> **WORK TASK**
The entries below hold a line with "- split; [done|]." and a line with "Lemma split_byte_not_nil c". Return those lines and all that lie between them, exactly and only.

▶

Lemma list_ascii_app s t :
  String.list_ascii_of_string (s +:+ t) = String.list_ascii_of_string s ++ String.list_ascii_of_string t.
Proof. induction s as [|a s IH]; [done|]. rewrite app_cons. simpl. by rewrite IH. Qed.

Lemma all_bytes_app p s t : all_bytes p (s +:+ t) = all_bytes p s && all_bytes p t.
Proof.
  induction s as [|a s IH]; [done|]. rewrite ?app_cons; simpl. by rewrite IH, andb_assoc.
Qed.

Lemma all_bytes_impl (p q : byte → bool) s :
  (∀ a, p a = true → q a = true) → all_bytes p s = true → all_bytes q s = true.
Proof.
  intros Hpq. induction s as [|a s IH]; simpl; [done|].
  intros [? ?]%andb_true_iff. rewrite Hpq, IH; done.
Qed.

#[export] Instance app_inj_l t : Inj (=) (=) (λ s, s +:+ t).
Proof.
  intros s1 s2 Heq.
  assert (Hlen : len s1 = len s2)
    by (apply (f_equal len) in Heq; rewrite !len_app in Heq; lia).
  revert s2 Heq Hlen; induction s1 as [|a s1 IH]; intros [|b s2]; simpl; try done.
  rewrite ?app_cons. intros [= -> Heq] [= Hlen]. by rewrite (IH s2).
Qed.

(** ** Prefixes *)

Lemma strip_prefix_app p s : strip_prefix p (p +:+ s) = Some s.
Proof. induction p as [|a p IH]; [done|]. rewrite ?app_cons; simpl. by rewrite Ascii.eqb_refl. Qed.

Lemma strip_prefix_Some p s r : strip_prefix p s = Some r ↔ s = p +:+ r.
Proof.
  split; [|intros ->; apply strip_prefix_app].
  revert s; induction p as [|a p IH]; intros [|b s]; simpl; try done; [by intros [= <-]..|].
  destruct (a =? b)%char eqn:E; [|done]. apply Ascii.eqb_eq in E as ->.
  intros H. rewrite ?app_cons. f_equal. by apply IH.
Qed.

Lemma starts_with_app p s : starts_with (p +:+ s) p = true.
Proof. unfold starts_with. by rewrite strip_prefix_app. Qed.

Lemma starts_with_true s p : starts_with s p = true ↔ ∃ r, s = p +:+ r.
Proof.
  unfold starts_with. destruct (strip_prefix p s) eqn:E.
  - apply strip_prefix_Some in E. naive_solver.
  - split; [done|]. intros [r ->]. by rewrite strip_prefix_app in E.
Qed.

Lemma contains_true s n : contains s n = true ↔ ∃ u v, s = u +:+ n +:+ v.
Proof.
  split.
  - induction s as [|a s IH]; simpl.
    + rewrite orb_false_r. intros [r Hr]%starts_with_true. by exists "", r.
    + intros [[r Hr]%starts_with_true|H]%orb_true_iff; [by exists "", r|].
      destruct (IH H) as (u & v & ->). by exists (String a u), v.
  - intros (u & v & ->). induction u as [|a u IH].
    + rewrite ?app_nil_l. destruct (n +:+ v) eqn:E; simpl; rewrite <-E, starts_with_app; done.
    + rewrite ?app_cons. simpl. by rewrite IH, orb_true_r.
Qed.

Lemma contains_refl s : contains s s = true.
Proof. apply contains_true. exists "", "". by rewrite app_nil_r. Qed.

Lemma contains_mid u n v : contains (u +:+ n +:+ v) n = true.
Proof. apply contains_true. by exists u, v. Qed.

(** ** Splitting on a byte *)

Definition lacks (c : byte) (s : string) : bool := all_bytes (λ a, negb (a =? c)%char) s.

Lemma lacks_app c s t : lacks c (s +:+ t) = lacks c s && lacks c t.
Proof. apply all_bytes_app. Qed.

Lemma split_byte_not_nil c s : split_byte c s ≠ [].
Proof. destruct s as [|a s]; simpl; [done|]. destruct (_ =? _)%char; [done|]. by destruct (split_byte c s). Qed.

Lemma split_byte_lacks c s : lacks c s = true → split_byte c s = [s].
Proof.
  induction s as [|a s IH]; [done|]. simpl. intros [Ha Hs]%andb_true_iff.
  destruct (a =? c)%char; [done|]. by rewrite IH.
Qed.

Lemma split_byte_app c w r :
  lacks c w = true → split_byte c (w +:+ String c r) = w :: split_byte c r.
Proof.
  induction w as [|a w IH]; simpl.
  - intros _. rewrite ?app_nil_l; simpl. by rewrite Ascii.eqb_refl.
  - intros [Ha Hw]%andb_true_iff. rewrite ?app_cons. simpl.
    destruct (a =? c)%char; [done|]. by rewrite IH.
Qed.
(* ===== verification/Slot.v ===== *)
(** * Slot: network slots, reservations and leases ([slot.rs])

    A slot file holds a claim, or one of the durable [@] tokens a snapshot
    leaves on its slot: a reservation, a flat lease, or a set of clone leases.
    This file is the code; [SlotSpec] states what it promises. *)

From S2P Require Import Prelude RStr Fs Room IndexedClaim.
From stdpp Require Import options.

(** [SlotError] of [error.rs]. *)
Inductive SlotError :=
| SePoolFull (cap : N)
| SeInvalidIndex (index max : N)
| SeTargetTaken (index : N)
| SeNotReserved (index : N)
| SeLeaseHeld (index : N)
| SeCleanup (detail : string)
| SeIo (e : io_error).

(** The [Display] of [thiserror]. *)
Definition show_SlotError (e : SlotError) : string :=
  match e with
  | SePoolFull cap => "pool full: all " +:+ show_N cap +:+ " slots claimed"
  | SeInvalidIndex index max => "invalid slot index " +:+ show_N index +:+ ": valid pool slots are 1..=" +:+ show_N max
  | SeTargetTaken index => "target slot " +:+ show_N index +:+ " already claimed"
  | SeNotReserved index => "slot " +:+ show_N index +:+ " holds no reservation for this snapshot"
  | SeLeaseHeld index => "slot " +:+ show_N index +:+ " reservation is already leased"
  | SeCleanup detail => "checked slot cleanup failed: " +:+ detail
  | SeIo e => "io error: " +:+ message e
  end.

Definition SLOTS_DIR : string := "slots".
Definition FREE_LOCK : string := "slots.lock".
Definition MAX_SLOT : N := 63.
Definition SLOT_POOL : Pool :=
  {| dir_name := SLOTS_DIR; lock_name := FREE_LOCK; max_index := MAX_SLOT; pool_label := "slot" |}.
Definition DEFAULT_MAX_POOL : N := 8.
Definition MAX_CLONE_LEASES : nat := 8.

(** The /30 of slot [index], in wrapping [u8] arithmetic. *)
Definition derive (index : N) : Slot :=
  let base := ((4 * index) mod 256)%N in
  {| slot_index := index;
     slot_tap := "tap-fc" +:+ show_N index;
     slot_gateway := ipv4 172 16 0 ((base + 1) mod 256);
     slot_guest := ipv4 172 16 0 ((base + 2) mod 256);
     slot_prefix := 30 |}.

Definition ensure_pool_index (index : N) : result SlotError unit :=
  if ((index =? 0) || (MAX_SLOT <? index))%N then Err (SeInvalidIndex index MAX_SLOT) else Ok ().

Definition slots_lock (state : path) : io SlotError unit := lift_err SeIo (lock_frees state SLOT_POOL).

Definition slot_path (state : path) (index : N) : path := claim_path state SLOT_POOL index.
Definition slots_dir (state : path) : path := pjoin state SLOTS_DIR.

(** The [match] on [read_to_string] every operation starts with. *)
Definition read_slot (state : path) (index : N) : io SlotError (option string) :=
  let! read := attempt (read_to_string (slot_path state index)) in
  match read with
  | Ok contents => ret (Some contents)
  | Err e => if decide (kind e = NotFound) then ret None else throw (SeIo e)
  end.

◀

> **THE COMPLETED TASK**
  - split; [done|]. intros [r ->]. by rewrite strip_prefix_app in E.
Qed.

Lemma contains_true s n : contains s n = true ↔ ∃ u v, s = u +:+ n +:+ v.
Proof.
  split.
  - induction s as [|a s IH]; simpl.
    + rewrite orb_false_r. intros [r Hr]%starts_with_true. by exists "", r.
    + intros [[r Hr]%starts_with_true|H]%orb_true_iff; [by exists "", r|].
      destruct (IH H) as (u & v & ->). by exists (String a u), v.
  - intros (u & v & ->). induction u as [|a u IH].
    + rewrite ?app_nil_l. destruct (n +:+ v) eqn:E; simpl; rewrite <-E, starts_with_app; done.
    + rewrite ?app_cons. simpl. by rewrite IH, orb_true_r.
Qed.

Lemma contains_refl s : contains s s = true.
Proof. apply contains_true. exists "", "". by rewrite app_nil_r. Qed.

Lemma contains_mid u n v : contains (u +:+ n +:+ v) n = true.
Proof. apply contains_true. by exists u, v. Qed.

(** ** Splitting on a byte *)

Definition lacks (c : byte) (s : string) : bool := all_bytes (λ a, negb (a =? c)%char) s.

Lemma lacks_app c s t : lacks c (s +:+ t) = lacks c s && lacks c t.
Proof. apply all_bytes_app. Qed.

Lemma split_byte_not_nil c s : split_byte c s ≠ [].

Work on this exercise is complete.